Simple proof of showing the Harmonic number $H_n = \Theta (\log n)$ Consider the partial sum of the divergent Harmonic series $H_n = \sum\limits_{k = 1}^{n}\frac{1}{k}$. I recently saw a question which required finding out the asymptotic bounds of $H_n$. Now, I could not find any bound closer than $O(n)$. So I looked up the series and found this Wikipedia article which says that $H_n - \ln n$ approaches a constant (the Euler–Mascheroni constant). This clearly shows that $H_n = \Theta(\log n)$.
However, considering the question was in an beginners undergraduate algorithms course in CS, I was wondering if there is a simpler proof of this? Is there some clever proof requiring elementary mathematics to show $H_n = \Theta(\log n)$?

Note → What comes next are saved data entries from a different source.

(* ===== verification/Monitor.v ===== *)
(** The discipline as an automaton: an implementation of the file-system
    interface that checks every call against the ledger.

    Its answers - which inode a path names, what a file contains, whether there
    is room - come from a stream, so that a theorem about all streams is about
    every behaviour of the file system.  A call against the rules ends in a panic;
    locking an inode twice waits, as it does in the kernel. *)
From stdpp Require Import gmultiset.
From S2P Require Import Prelude Riscv PhysMem Kalloc PageTable Memstat Proc FsIface Swap VmFault Bytes ProcTable Syscall Exec SysFile Ledger LedgerVm LedgerSys LedgerExec.

Record mon : Type := mkMon { m_led : ledger; m_pin : option Z; m_ora : nat -> Z * list Z; m_tick : nat }.

(** The next answer. *)
Definition draw : M mon (Z * list Z) := fun m =>
  Ret (m_ora m (m_tick m)) (mkMon (m_led m) (m_pin m) (m_ora m) (S (m_tick m))).
(** A call that is allowed when [P], and its effect. *)
Definition obey (P : bool) (g : ledger -> ledger) : M mon unit := fun m =>
  if P then Ret tt (mkMon (g (m_led m)) (m_pin m) (m_ora m) (m_tick m)) else Panic "protocol".
Definition the (g : ledger -> bool) : M mon bool := gets (fun m => g (m_led m)).

Definition has_ref (ip : Z) (L : ledger) : bool := bool_decide (ip ∈ l_refs L).
Definition has_lock (ip : Z) (L : ledger) : bool := bool_decide (ip ∈ l_locks L).
Definition in_tx (L : ledger) : bool := (0 <? l_tx L)%nat.
Definition no_locks (L : ledger) : bool := bool_decide (l_locks L = ∅).
Definition has_file (x : Z) (L : ledger) : bool := bool_decide (x ∈ l_files L).
Definition is_fresh (x : Z) (L : ledger) : bool := bool_decide (x ∈ l_fresh L).

(** A call that changes nothing, and an answer. *)
Definition ask {A} (P : ledger -> bool) (answer : Z * list Z -> A) : M mon A :=
  b ← the P; _ ← obey b id; r ← draw; mret (answer r).
Definition tell (P : ledger -> bool) (g : ledger -> ledger) : M mon unit := b ← the P; obey b g.

(** An answer that the environment can give. *)
Definition allowed (P : Z -> ledger -> bool) (r : Z) : M mon Z := b ← the (P r); mret (if (b : bool) then r else 0).
Definition gain (r : Z) : M mon Z := _ ← obey true (gained0 r); mret r.

#[export] Instance mon_ops : FsOps mon := {
  begin_op := tell (fun L => (l_tx L <? 2)%nat) tx_up;
  end_op := tell in_tx tx_down;
  ilock := fun ip m =>
    if has_lock ip (m_led m) then Block "inode" m
    else tell (fun L => has_ref ip L || bool_decide (m_pin m = Some ip)) (locked ip) m;
  iunlock := fun ip => tell (has_lock ip) (unlocked ip);
  iunlockput := fun ip => tell (fun L => has_lock ip L && has_ref ip L && in_tx L) (fun L => dropped ip (unlocked ip L));
  iupdate := fun ip => tell (fun L => has_lock ip L && in_tx L) id;
  readi := fun ip _ _ => ask (has_lock ip) snd;
  writei := fun ip _ _ => ask (fun L => has_lock ip L && in_tx L) fst;
  nameiparent := fun _ =>
    r ← ask (fun L => no_locks L && in_tx L) id; dp ← gain (fst r); mret (dp, snd r);
  dirlookup := fun dp name =>
    r ← ask (has_lock dp) id;
    ip ← allowed (fun ip L => is_dot name || negb (has_lock ip L)) (fst r);
    ip ← gain ip; mret (ip, 0);
  dirlink := fun dp _ _ => ask (fun L => has_lock dp L && in_tx L) fst;
  ialloc := fun _ _ => r ← ask in_tx fst; r ← allowed (fun ip L => negb (has_lock ip L)) r; gain r;
  FsIface.i_dev := fun _ => ask (fun _ => true) fst;
  FsIface.i_inum := fun _ => ask (fun _ => true) fst;
  i_type := fun _ => ask (fun _ => true) fst;
  i_nlink := fun _ => ask (fun _ => true) fst;
  set_major_minor := fun ip _ _ => tell (has_lock ip) id;
  set_nlink := fun ip _ => tell (has_lock ip) id;
  filealloc := r ← ask (fun _ => true) fst;
    r ← allowed (fun x L => negb (is_fresh x L)) r;
    _ ← obey true (fun L => if r =? 0 then L else freshened r (fgained r L)); mret r;
  file_open := fun x ip _ _ => tell (fun L => has_file x L && is_fresh x L && has_ref ip L) (fun L => opened x (dropped ip L));
  file_ip := fun x => ip ← ask (has_file x) fst; _ ← modS (fun m => mkMon (m_led m) (Some ip) (m_ora m) (m_tick m)); mret ip;
  fileclose := fun x => tell (fun L => has_file x L && (is_fresh x L || (no_locks L && (l_tx L <? 2)%nat))) (fdropped x)
}.

#[export] Instance mon_procfs : ProcFs mon := {
  idup := fun ip => _ ← tell (has_ref ip) (gained ip); mret ip;
  iput := fun ip => tell (fun L => has_ref ip L && negb (has_lock ip L) && in_tx L) (dropped ip);
  filedup := fun x => _ ← tell (has_file x) (fgained x); mret x;
  namei := fun _ => r ← ask (fun L => no_locks L && in_tx L) fst; gain r
}.

(** A call of file.c that copies user memory: no lock, no transaction. *)
Definition file_call (x : Z) : M (kst mon) Z :=
  fs (ask (fun L => has_file x L && no_locks L && (l_tx L =? 0)%nat) fst).

#[export] Instance mon_sysfs : SysFs mon := {
  i_major := fun _ => ask (fun _ => true) fst;
  i_size := fun _ => ask (fun _ => true) fst;
  itrunc := fun ip => tell (fun L => has_lock ip L && in_tx L) id;
  file_dev := fun x ip _ _ _ => tell (fun L => has_file x L && is_fresh x L && has_ref ip L) (fun L => opened x (dropped ip L));
  pipealloc := r ← ask (fun _ => true) fst; w ← ask (fun _ => true) fst;
    if (r =? 0) || (w =? 0) then mret (0, 0)
    else _ ← obey true (fun L => fgained r (fgained w L)); mret (r, w);
  fileread := fun x _ _ => file_call x;
  filewrite := fun x _ _ => file_call x;
  filestat := fun x _ => file_call x
}.

(** ** The monitor keeps the rules it checks *)
Lemma mon_tell P g m L : m_led m = L -> P L = true -> safe (tell P g) (fun _ m' => m_led m' = g L) m.
Proof. intros <- HP. unfold safe, tell, the, obey, gets, mbind, M_bind. by rewrite HP. Qed.

Lemma mon_ask {A} P (h : Z * list Z -> A) m L : m_led m = L -> P L = true -> safe (ask P h) (fun _ m' => m_led m' = L) m.
Proof. intros <- HP. unfold safe, ask, the, obey, draw, gets, mbind, M_bind. by rewrite HP. Qed.

Lemma mon_allowed P r m L : m_led m = L ->
  safe (allowed P r) (fun x m' => m_led m' = L /\ (x <> 0 -> P x L = true)) m.
Proof. intros <-. unfold safe, allowed, the, gets, mbind, M_bind, mret, M_ret. destruct (P r (m_led m)) eqn:E; naive_solver. Qed.

Lemma mon_gain r m L : m_led m = L -> safe (gain r) (fun x m' => x = r /\ m_led m' = gained0 r L) m.
Proof. by intros <-. Qed.

Ltac mon_true :=
  unfold has_ref, has_lock, in_tx, no_locks, has_file, is_fresh in *;
  repeat match goal with
  | H : ?P |- context [bool_decide ?P] => rewrite (bool_decide_eq_true_2 P H)
  | H : ~ ?P |- context [bool_decide ?P] => rewrite (bool_decide_eq_false_2 P H)
  | H : (?a < ?b)%nat |- context [(?a <? ?b)%nat] => rewrite (proj2 (Nat.ltb_lt a b) H)
  end; cbn [andb orb negb]; try done.

Ltac mon_step :=
  lazymatch goal with
  | |- safe (_ ≫= _) _ _ => apply safe_bind; eapply safe_mono; [mon_step|]; cbv beta; intros; destruct_and?; subst
  | |- safe (tell _ _) _ _ => eapply mon_tell; [done|mon_true]
  | |- safe (ask _ _) _ _ => eapply mon_ask; [done|mon_true]
  | |- safe (allowed _ _) _ _ => eapply mon_allowed; done
  | |- safe (gain _) _ _ => eapply mon_gain; done
  end.

Ltac mon_open := cbv beta iota delta [begin_op end_op ilock iunlock iunlockput iupdate readi writei nameiparent dirlookup dirlink
  ialloc FsIface.i_dev FsIface.i_inum i_type i_nlink set_major_minor set_nlink filealloc file_open file_ip fileclose mon_ops
  idup iput filedup namei mon_procfs i_major i_size itrunc file_dev pipealloc mon_sysfs].

Ltac mon_eq := repeat match goal with H : m_led _ = _ |- _ => rewrite H; clear H end; try done.

Lemma not_locked ip L : negb (has_lock ip L) = true -> ip ∉ l_locks L.
Proof. unfold has_lock. intros H. by apply negb_true_iff, bool_decide_eq_false in H. Qed.

Lemma not_fresh x L : negb (is_fresh x L) = true -> x ∉ l_fresh L.
Proof. unfold is_fresh. intros H. by apply negb_true_iff, bool_decide_eq_false in H. Qed.

#[export] Instance mon_laws : LedgerLaws mon.
Proof.
  refine {| led := fun m L => m_led m = L; pinned := fun m ip => m_pin m = Some ip |}.
  all: intros m L **; subst; mon_open.
  all: try solve [eapply safe_mono; [mon_step|]; cbv beta; intros; destruct_and?; subst; done].
  all: try solve [repeat mon_step; apply safe_ret; done].
  - unfold safe. unfold has_lock. rewrite bool_decide_eq_false_2 by done. apply mon_tell; [done|].
    unfold has_ref. rewrite orb_true_iff, !bool_decide_eq_true. done.
  - unfold has_lock. rewrite bool_decide_eq_true_2 by done. by eexists.
  - repeat mon_step. apply safe_ret. cbn [fst]. split; [congruence|]. intros Hr Hd.
    match goal with H : _ <> 0 -> _ |- _ => specialize (H Hr); rewrite Hd in H end. cbn [orb] in *. by apply not_locked.
  - do 2 mon_step. eapply safe_mono; [mon_step|]. cbv beta. intros x m1 [-> Hm]. split; [congruence|]. intros Hr. apply not_locked. auto.
  - do 2 mon_step. unfold safe, obey, mbind, M_bind, mret, M_ret. cbn [m_led]. split; [by mon_eq|]. intros Hr. apply not_fresh. auto.
  - apply mon_tell; [done|]. unfold has_file, is_fresh, no_locks. rewrite bool_decide_eq_true_2 by done. cbn [andb].
    rewrite orb_true_iff, andb_true_iff, !bool_decide_eq_true, Nat.ltb_lt. done.
  - do 2 mon_step. destruct (Z.eqb_spec a 0) as [->|Ha]; cbn [orb]; [apply safe_ret; cbn; congruence|].
    destruct (Z.eqb_spec a0 0) as [->|Hw]; [apply safe_ret; cbn; congruence|].
    unfold safe, obey, mbind, M_bind, mret, M_ret. cbn [m_led fst snd]. rewrite (proj2 (Z.eqb_neq a 0)) by done.
    split; [done|]. congruence.
Defined.

Lemma file_call_ok k E x : bal k E -> l_locks E = ∅ -> l_tx E = 0%nat -> x ∈ p_filerefs (k_p k) ->
  safe (file_call x) (fun _ k' => bal k' E) k.
Proof.
  destruct k as [pm p m out], E as [t X R Fi Fr]. intros [Hk Hn] Hl Ht Hx. cbn in Hl, Ht, Hx. subst X t.
  apply safe_fs. eapply safe_mono; [eapply mon_ask; [exact Hk|]|].
  - unfold has_file, no_locks. cbn [with_proc l_files l_locks l_tx k_p]. rewrite !bool_decide_eq_true_2 by (done || by apply ms_in_l). done.
  - cbv beta. intros a m' Hm. split; [exact Hm|exact Hn].
Qed.

#[export] Instance mon_calls : FileCallLaws mon.
Proof. split; intros; by apply file_call_ok. Qed.

(** ** The theorems *)
Section disciplined.
Context `{HL : Layout} `{PO : !Policy}.

(** The calls of sysfile.c, [sys_exec] aside. *)
Definition file_calls : list (M (kst mon) Z) :=
  [sys_dup; sys_read; sys_write; sys_close; sys_fstat; sys_link; sys_unlink; sys_open; sys_mkdir; sys_mknod; sys_chdir; sys_pipe].

(** C19: whatever the file system answers and whatever is in memory,
    each call of sysfile.c keeps the discipline on every path, errors included: it
    never locks an inode it has locked or lacks a reference to, puts references and
    updates inodes only inside a transaction, and when it returns, no transaction
    is open, no inode is locked, and every reference it has gained or given up is
    one of the process's descriptors, directory, executable or swap file. *)
Theorem file_calls_disciplined m k : m ∈ file_calls -> bal k nothing -> safe m (fun _ k' => bal k' nothing) k.
Proof.
  intros Hm Hk. revert k Hk. change (keeps m). unfold file_calls in Hm. revert m Hm. apply Forall_forall.
  repeat constructor; [apply keeps_sys_dup|apply keeps_sys_read|apply keeps_sys_write|apply keeps_sys_close|apply keeps_sys_fstat
    |apply keeps_sys_link|apply keeps_sys_unlink|apply keeps_sys_open|apply keeps_sys_mkdir|apply keeps_sys_mknod
    |apply keeps_sys_chdir|apply keeps_sys_pipe].
Qed.
End disciplined.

PS: This is not homework in the sense that it is not my homework, and the actual question does not ask for a proof, but rather asks a lot of functions to be arranged asymptotically.
 A: Just consider that $\frac{1}{x + 1} < \frac{1}{x}$, plot both and see that $H_n$ is the area under a "staircase" sandwiched between both curves (the image shows the lower bound for a similar situation). This gives rather tight bounds on $H_n$.

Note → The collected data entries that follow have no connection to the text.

(** a read of [n] bytes takes from the finished lines, in order, up to
    [n] bytes and not beyond a newline, which it keeps, or a control-D, which ends
    it; a control-D after other bytes stays for the next read, which then returns
    0.  If the lines run out first it has stored what it got and sleeps.  The line
    being edited is not touched. *)
Theorem consoleread_correct (n target : nat) dst s a Fr lim :
  as_inv (k_pm (ck s)) (pagetable (k_p (ck s))) Fr lim -> p_killed (p_sched (k_p (ck s))) = 0 -> con_rel (con s) a ->
  0 <= dst -> dst + Z.of_nat n <= lim ->
  (forall x, dst <= x < dst + Z.of_nat n -> writable (pm_mem (k_pm (ck s))) (pagetable (k_p (ck s))) x) ->
  let '(got, rest, over) := take_line n target (ready a) in
  let m := Z.of_nat (length got) in
  exists s', consoleread true (Z.of_nat target) dst (Z.of_nat n) s =
      Ret (if over then RReturns (Z.of_nat target - Z.of_nat n + m) else RSleeps (dst + m) (Z.of_nat n - m)) s' /\
    delivered (pagetable (k_p (ck s))) lim Fr dst got (mkTerm rest (line a)) s s'.
Proof. intros. unfold consoleread. apply consoleread_run; (done || lia). Qed.

(** ** Writing *)
(** The transmitter finishes a byte. *)
Definition tx_done s : cst F := mkCst (ck s) (con s) (sent s) 0 (cwoken s ++ [TxChan]) (panicked s).

(** [k] times, the transmitter finishes and the writer runs again. *)
Fixpoint write_rounds (k : nat) (src n i nn : Z) (rest : list Z) s : outcome (cst F) write_part :=
  match k with
  | O => Ret (WSleeps i nn rest) s
  | S k => match consolewrite_resume true src n i nn rest (tx_done s) with
           | Ret (WSleeps i nn rest) s' => write_rounds k src n i nn rest s'
           | o => o
           end
  end.

Definition after_tx s (o : list Z) : cst F := mkCst (ck s) (con s) (sent s ++ o) 1 (cwoken s) (panicked s).

Lemma uartwrite_idle s b rest : tx_busy s = 0 -> uartwrite (b :: rest) s = Ret rest (after_tx s [b mod 256]).
Proof.
  intros Hb. cbn [uartwrite]. unfold mbind at 1, M_bind at 1, getS. rewrite Hb. cbn [Z.eqb negb].
  unfold write_thr, set_busy, modS, mbind, M_bind. destruct rest; done.
Qed.

Lemma uartwrite_busy s buf : tx_busy s = 1 -> uartwrite buf s = Ret buf s.
Proof. intros Hb. destruct buf; [done|]. cbn [uartwrite]. unfold mbind, M_bind, getS. by rewrite Hb. Qed.

End read.

Section write.
Context `{HL : Layout} `{!LayoutOk} {F : Type} `{FO : !FsOps F} {PO : Policy}.
Context (k0 : kst F) (Fr : list Z) (lim src n : Z).
Context (Has : as_inv (k_pm k0) (pagetable (k_p k0)) Fr lim) (Hsrc : 0 <= src) (Hlim : src + n <= lim).
Context (Hread : forall x, src <= x < src + n -> readable (pm_mem (k_pm k0)) (pagetable (k_p k0)) x).
Implicit Types s : cst F.

(** What the process writes. *)
Definition text : list Z := ubytes (pm_mem (k_pm k0)) (pagetable (k_p k0)) src (Z.to_nat n).

Lemma text_chunk i nn : 0 <= i -> 0 <= nn -> i + nn <= n ->
  ubytes (pm_mem (k_pm k0)) (pagetable (k_p k0)) (src + i) (Z.to_nat nn) = take (Z.to_nat nn) (drop (Z.to_nat i) text).
Proof.
  intros Hi Hn Hle. unfold text, ubytes.
  replace (Z.to_nat n) with (Z.to_nat i + (Z.to_nat nn + Z.to_nat (n - i - nn)))%nat by lia.
  rewrite !zseq_app, !fmap_app. rewrite drop_app_length' by (by rewrite length_fmap, length_zseq).
  rewrite take_app_length' by (by rewrite length_fmap, length_zseq). do 2 f_equal. lia.
Qed.

Lemma text_length : 0 <= n -> length text = Z.to_nat n.
Proof. intros. unfold text, ubytes. by rewrite length_fmap, length_zseq. Qed.

Lemma text_byte b j : text !! j = Some b -> b mod 256 = b.
Proof.
  unfold text, ubytes. rewrite list_lookup_fmap. destruct (zseq _ _ _ !! j); [|done]. intros [= <-]. apply Z.mod_mod. lia.
Qed.

(** [j] bytes have been sent and the rest of the chunk at [i] waits. *)
Record waiting (j i nn : Z) (rest : list Z) : Prop := {
  wt_i : 0 <= i <= j;
  wt_nn : j < i + nn <= n;
  wt_rest : rest = take (Z.to_nat (i + nn - j)) (drop (Z.to_nat j) text)
}.

(** The head of the loop copies the next chunk in. *)
Lemma consolewrite_loop_head fuel i s : ck s = k0 -> 0 <= i < n ->
  let nn := if n - i <? 32 then n - i else 32 in
  consolewrite_loop (S fuel) true src n i s =
    (rest ← uartwrite (take (Z.to_nat nn) (drop (Z.to_nat i) text));
     if bool_decide (rest = []) then consolewrite_loop fuel true src n (i + nn) else mret (WSleeps i nn rest)) s.
Proof.
  intros Ek Hi nn. assert (Hnn : 0 < nn <= n - i) by (unfold nn; destruct (Z.ltb_spec (n - i) 32); lia).
  pose proof (as_lim _ _ _ _ Has). pose proof MAXVA_eq.
  cbn [consolewrite_loop]. rewrite (proj2 (Z.ltb_lt i n)) by lia. fold nn. rewrite u64_small by lia.
  assert (R : either_copyin true (src + i) nn (ck s) = Ret (0, take (Z.to_nat nn) (drop (Z.to_nat i) text)) (ck s)).
  { rewrite Ek. unfold either_copyin. change ((myproc ≫= ?h) k0) with (h (k_p k0) k0). cbv beta.
    rewrite (copyin_run k0 _ Fr lim (src + i) nn Has) by (try lia; intros; apply Hread; lia). rewrite text_chunk by lia. done. }
  rewrite (bind_Ret _ _ _ _ _ (on_ck_Ret _ s _ _ R)). cbn [Z.eqb]. by destruct s.
Qed.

A: Let $u_n=H_n-\log n$. If we prove that the sequence $(u_n)_n$ is convergent (it's limit is the Euler constant $\gamma$) then we conclude that $H_n=\Theta(\log n)$.
We know that the sequence $(u_n)$ is convergent iff the series $\sum( u_{n}-u_{n-1})$ is convergent (the partial sums are just the terms of the sequence), so we calculate
$$u_{n}-u_{n-1}=\frac{1}{n}+\log(1-\frac{1}{n})=-\frac{1}{2n^2}+o(\frac{1}{n^2}),$$
and we show easily that the sum converges (Riemann series).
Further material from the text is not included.